Derby Theatre Studio, Derby, Saturday 18th July, 2015
The studio at Derby Theatre is set out for a spot of in-the-round. We sit behind tables on chairs and stools – it’s like pub theatre and there is even a bar in one corner. While we take our seats, a young woman in a ‘Tank Girl’ tee-shirt and black shorts is pacing around, murmuring, “She’ll be here in a minute.”
This is Joan. Of Joan of Ark fame. When the houselights go down, she takes centre-stage to tell us her story. It’s down-to-earth stuff and very funny, like a Northern comic, like Paul Shane. Joan is mannish and behaves oddly for a girl in thirteenth century France. She doesn’t conform to gender expectations, although she gives it a good go, enlisting a man from the front row to be a potential suitor. There’s a lot of this: direct audience address, speaking to individuals, borrowing a jacket, asking questions, but so engaging is the performance, irresistible in its insistence, that we stop feeling on edge and go with it. When it comes to full-on audience participation for a battle scene, we do our best, with only a little cajoling.

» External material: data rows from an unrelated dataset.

(** * ScrollGuard: a shallow embedding of ScrollGuard.cpp

    ScrollGuard installs a low-level mouse hook and swallows wheel events
    while a chosen process owns the foreground window and the cursor is over
    some other process's window.  This development embeds the hook procedure,
    the window enumerator and the start-up flow of [wmain] as functions over
    an explicit record of the Win32 queries they make, and proves the
    behavioural properties of the program over that embedding. *)

From Stdlib Require Import String Ascii.
From Stdlib Require Import ZArith List Bool Lia Permutation Sorted.
Import ListNotations.
Open Scope Z_scope.

(** ** Win32 data *)

(** Handles are machine words; the null handle is zero, as in [if (!h)]. *)
Definition HWND := Z.
Definition HHOOK := Z.
Definition DWORD := Z.
Definition WPARAM := Z.
Definition NULL : Z := 0.

(** [wchar_t] code units (0..65535) and [std::wstring]. *)
Definition wchar := Z.
Definition wstring := list wchar.

(** A wide string literal [L"..."] with ASCII contents. *)
Definition L (s : string) : wstring :=
  map (fun c => Z.of_nat (nat_of_ascii c)) (list_ascii_of_string s).

Record POINT := mkPOINT { pt_x : Z; pt_y : Z }.

(** The structure [lParam] points to in a low-level mouse hook. *)
Record MSLLHOOKSTRUCT := mkMSLL {
  pt : POINT;
  mouseData : DWORD;
  flags : DWORD;
  time : DWORD;
  dwExtraInfo : Z
}.
(** Eight bits, most significant first, and the byte they spell. *)
Definition bits_of_byte (d : Z) : list bool := (fun i => Z.testbit d (7 - i)) <$> upto 8.

Definition byte_of_bits (bs : list bool) : Z :=
  fold_left (fun acc (bit : bool) => 2 * acc + Z.b2z bit) bs 0.

(** The events of one [i2c_tx d], up to its closing read of the data pin. *)
Definition tx_events (d : Z) : list bus_event :=
  events (i2c_tx_bits 8 d (i2c_delay (i2c_clock_low (mkBus [] [])))).

(** The events of the start and stop conditions. *)
Definition start_events : list bus_event := events (i2c_start (mkBus [] [])).
Definition stop_events : list bus_event := events (i2c_stop (mkBus [] [])).

(** The control byte: device code 1010, the three high address bits,
    and the read flag. *)
Definition control_byte (address read : Z) : Z :=
  uint8 (0xa0 + read + Z.land (Z.shiftr address 7) 0xe).

End I2C.

(** * Properties *)

(** ** Byte arrays *)

Lemma rdbyte_wrbyte_eq a i v :
  0 <= i < Z.of_nat (length a) -> rdbyte (wrbyte a i v) i = v.
Proof.
  intros Hi. unfold rdbyte, wrbyte.
  rewrite list_lookup_insert_eq; [done | lia].
Qed.

Lemma rdbyte_wrbyte_ne a i j v :
  0 <= i -> 0 <= j -> i <> j -> rdbyte (wrbyte a i v) j = rdbyte a j.
Proof.
  intros Hi Hj Hne. unfold rdbyte, wrbyte.
  rewrite list_lookup_insert_ne; [done | lia].
Qed.

Lemma length_wrbyte a i v : length (wrbyte a i v) = length a.
Proof. apply length_insert. Qed.

Lemma length_upto n : length (upto n) = Z.to_nat n.
Proof. unfold upto. by rewrite length_fmap, length_seq. Qed.

Lemma lookup_upto n (i : nat) :
  (i < Z.to_nat n)%nat -> upto n !! i = Some (Z.of_nat i).
Proof.
  intros Hi. unfold upto. rewrite list_lookup_fmap, lookup_seq_lt by done. done.
Qed.

(** ** The interleaver *)

Module InterleaveFacts.
Import Interleave.
Lemma keys_on :
  forall h ds m,
    keys (fold_left (fun m i => Map_set i h m) ds m)
    = (keys m ++ new_keys ds (keys m))%list.
Proof.
  intros h ds. induction ds as [|d ds IH]; intros m; cbn [fold_left new_keys].
  - symmetry. apply app_nil_r.
  - rewrite IH, keys_Map_set, Map_has_keys.
    destruct (existsb (same_key d) (keys m)); [reflexivity|].
    rewrite <- app_assoc. reflexivity.
Qed.

Lemma new_keys_new :
  forall ds ks k,
    In k (new_keys ds ks) -> In k ds /\ existsb (same_key k) ks = false.
Proof.
  induction ds as [|d ds IH]; intros ks k H; [contradiction|].
  cbn [new_keys] in H. destruct (existsb (same_key d) ks) eqn:E.
  - destruct (IH ks k H) as (Hin & Hk). split; [right; exact Hin|exact Hk].
  - destruct H as [<-|H]; [split; [left; reflexivity|exact E]|].
    destruct (IH _ k H) as (Hin & Hk). split; [right; exact Hin|].
    rewrite existsb_app in Hk. apply orb_false_elim in Hk. tauto.
Qed.

Lemma new_keys_all :
  forall ds ks d,
    In d ds -> existsb (same_key d) ks = false ->
    existsb (same_key d) (new_keys ds ks) = true.
Proof.
  induction ds as [|d0 ds IH]; intros ks d Hin Hd; [contradiction|].
  cbn [new_keys]. destruct (existsb (same_key d0) ks) eqn:E.
  - destruct Hin as [->|Hin]; [congruence|]. exact (IH ks d Hin Hd).
  - cbn [existsb]. destruct (same_key d d0) eqn:Edd0; [reflexivity|].
    destruct Hin as [->|Hin]; [rewrite same_key_refl in Edd0; discriminate|].
    apply (IH (ks ++ [d0])%list d Hin).
    rewrite existsb_app, Hd. simpl. rewrite Edd0. reflexivity.
Qed.

Lemma new_keys_distinct :
  forall ds ks, distinct (new_keys ds ks) = true.
Proof.
  induction ds as [|d ds IH]; intros ks; [reflexivity|].
  cbn [new_keys]. destruct (existsb (same_key d) ks); [apply IH|].
  cbn [distinct]. rewrite IH, andb_true_r.
  apply forallb_forall. intros k Hk. apply negb_true_iff.
  destruct (new_keys_new _ _ k Hk) as (_ & Hnew).
  rewrite existsb_app in Hnew. apply orb_false_elim in Hnew.
  destruct Hnew as (_ & Hnew). simpl in Hnew.
  rewrite orb_false_r in Hnew. rewrite same_key_sym. exact Hnew.
Qed.

(** X3.  [on] leaves the keys that are registered where they stand, also
    the ones whose handler it replaces, and puts the routes of its argument
    that are new behind them, in the order of the argument, each once: all
    of them, and nothing else.  So the order of the routes registered
    before, by which resolution goes, is not changed by registering
    again. *)
Theorem on_keeps_order :
  forall (r : Router) (route2 : RouteArg) (h : RouteHandler),
    let added := new_keys (routeArr route2) (keys (handlers r)) in
    keys (handlers (on route2 h r)) = (keys (handlers r) ++ added)%list /\
    (forall k, In k added ->
               In k (routeArr route2) /\ Map_has k (handlers r) = false) /\
    (forall d, In d (routeArr route2) -> Map_has d (handlers r) = false ->
               existsb (same_key d) added = true) /\
    distinct added = true /\
    (forall k, route2 = One k ->
               added = if Map_has k (handlers r) then [] else [k]).
Proof.
  intros r route2 h added. subst added. split; [|split; [|split; [|split]]].
  - unfold on. cbn [handlers with_handlers]. apply keys_on.
  - intros k Hk. rewrite Map_has_keys. exact (new_keys_new _ _ k Hk).
  - intros d Hd Hnew. rewrite Map_has_keys in Hnew.
    exact (new_keys_all _ _ d Hd Hnew).
  - apply new_keys_distinct.
  - intros k ->. cbn [routeArr new_keys]. rewrite Map_has_keys.
    destruct (existsb (same_key k) (keys (handlers r))); reflexivity.
Qed.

This version of Joan’s biography is enormous fun and a great laugh but it also engages our emotions with its lyrical passages: Joan’s visions of Saint Catherine, for example. And then we’re off again with a contrasting change of pace: writer/director Lucy J Skilbeck keeps the laughs coming, the story moving, and the writing beautiful in a blistering first play.
It’s a one-woman show, a tour de force (your actual French) performance from Lucy Jane Parkinson, whose energy is infectious and her ad libs quick-fire and sharp. Before our very eyes she transforms herself into key male figures from Joan’s life, and each successive transformation is more elaborate, more startling. Parkinson is an award-winning drag king – and you can easily see why. There are songs, cabaret-style, humorous and catchy – until Joan’s final torch song (pun intended) touches the heart. Joshua Pharo’s lighting and David Lewington’s subtle sound design take us from the pub setting and into a France of our imagination but it’s Parkinson who commands our attention.
It’s an exhilarating, captivating show as much about humanity and gender restrictions (still prevalent today) as it is a history lesson. Joan may go to the stake but Lucy Jane Parkinson sets the world on fire.